The story of the three Cleveland women who were found alive after being held captive (and, by all accounts, raped, beaten and bound) in a neighbor’s house for ten years is the most shocking. The suspect, Ariel Castro, 52, reportedly let them outside only twice in all that time. Michelle Knight was 20 when she disappeared in 2002, Amanda Berry had been reported missing in 2003 when she was 16, and Gina DeJesus vanished at age 14 in 2004 on her way home from school. Berry’s mother died in 2006 of what friends say was “a broken heart” less than two years after a psychic on The Montel Williams Show told her Amanda was dead. DeJesus’s mother believed her daughter had been sold into the sex trade. On Monday, Berry and her 6-year-old daughter (possibly fathered by Castro) escaped with the help of neighbors Charles Ramsey and Angel Cordero. The other women came out shortly after. Berry and DeJesus are now home, while Knight remains in the hospital.
As this story unfolds, it will serve as fascinating cable TV filler: We’ll learn more of the horrific details and get to know the victims, their friends and families, and the suspect; we’ll urge neighbors to keep a closer eye on each other; and hopefully we’ll learn why the police didn’t follow earlier leads. But this shouldn’t be treated as just the latest incredibly sad and sensational crime story, as if it were devoid of social and political context—or unrelated to the other news of anti-women violence that accompanied it this week.

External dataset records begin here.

(** What one call of [scanPort] does to the status of a target whose
    status is one of the three named values. *)
Lemma scanPort_evidence (t : Target) (p : Port) (d : dialed) :
  validStatus (Status t) ->
  let r := scanPort w t p d in
  validStatus (Status (prTarget r))
  /\ evidence (Status t) <= evidence (Status (prTarget r))
  /\ (Open (prRes r) <> [] \/ Closed (prRes r) <> [] ->
      Status (prTarget r) = Online)
  /\ (Filtered (prRes r) <> [] -> Status (prTarget r) <> Unknown).
Proof.
  intros Hv. cbv zeta.
  destruct t as [hn v ip mac it st loc ps rt]. cbn [Status] in *.
  destruct d as [|err].
  - cbn. unfold validStatus, evidence. cbn.
    destruct Hv as [-> | [-> | ->]]; cbn; repeat split; auto; try lia;
      discriminate.
  - unfold scanPort. cbn [isOpError Error Status setStatus].
    destruct (isOpError err).
    2: { cbn. repeat split; auto; try lia;
         try (intros [H | H]; congruence); congruence. }
    destruct (isRefused (Error err)) eqn:Hr;
      [rewrite (refused_not_timeout _ Hr)|];
      destruct (strings.HasSuffix (Error err) ioTimeout) eqn:Ht;
      destruct (strings.HasSuffix (Error err) tooManyOpenFiles);
      destruct Hv as [-> | [-> | ->]]; cbn;
      unfold validStatus, evidence; cbn;
      repeat split; auto; try lia;
      try (intros [H | H]; congruence); try congruence; try discriminate.
Qed.

(** A probe that returns has returned from a call of [scanPort] that did
    not start it again, made on the target as it was given. *)
Lemma probe_last_call (fuel : nat) (p : Port) :
  forall (attempt : nat) (t : Target) (r : Target * PortResults),
    result (probe w fuel attempt t p) = Ret r ->
    exists d, prAgain (scanPort w t p d) = false
              /\ r = (prTarget (scanPort w t p d), prRes (scanPort w t p d)).
Proof.
  induction fuel as [|fuel IH]; intros attempt t r H; [discriminate H|].
  cbn [probe] in H. rewrite mbind_emits in H. cbn [result snd] in H.
  destruct (prAgain (scanPort w t p (DialTimeout w (dialAddress w t p) attempt)))
    eqn:Ha.
  - destruct (scanPort_shape t p (DialTimeout w (dialAddress w t p) attempt))
      as (_ & _ & _ & _ & Hsame).
    rewrite (Hsame Ha) in H. now apply IH in H.
  - cbn in H. injection H as <-. eexists. split; [exact Ha | reflexivity].
Qed.

Lemma probe_sends (fuel : nat) (p : Port) :
  forall (attempt : nat) (t : Target) (r : Target * PortResults),
    result (probe w fuel attempt t p) = Ret r ->
    sends (trace (probe w fuel attempt t p)) = 1%nat.
Proof.
  induction fuel as [|fuel IH]; intros attempt t r H; [discriminate H|].
  cbn [probe] in *. rewrite mbind_emits in *. cbn [result trace fst snd] in *.
  rewrite sends_app.
  destruct (scanPort_shape t p (DialTimeout w (dialAddress w t p) attempt))
    as (_ & Hs & _). rewrite Hs.
  destruct (prAgain _).
  - now rewrite (IH _ _ _ H).
  - reflexivity.
Qed.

When I first saw the photo of a freed Amanda Berry with her sister and daughter, and tried to imagine the women’s unimaginable captivity, I couldn’t get another set of images out of my mind—that of “The Ex,” a target mannequin that squirts blood when you shoot her. “The Ex” (variously called “The Ex-Girlfriend” and “Alexa”) is a large-breasted white woman, her clothes party ripped off, blood dripping from her mouth down her cleavage, and she was sold with other “bleeding zombie targets” at the NRA convention in Houston last weekend. A target mannequin that looks like Obama painted green (one happy customer calls him “Barry” in a video that has been removed) also made the news. Buzzfeed reported that the NRA asked the vendor, Zombie Industries, to remove it from display, but it continued to be sold, a reminder of the racism that fuels the pro-gun paranoia. But the NRA didn’t object to displaying “The Ex,” and she still appears on the company’s website, where one commenter writes, “This Zombie Bitch is awesome, reminds me of a girl I knew in High School.”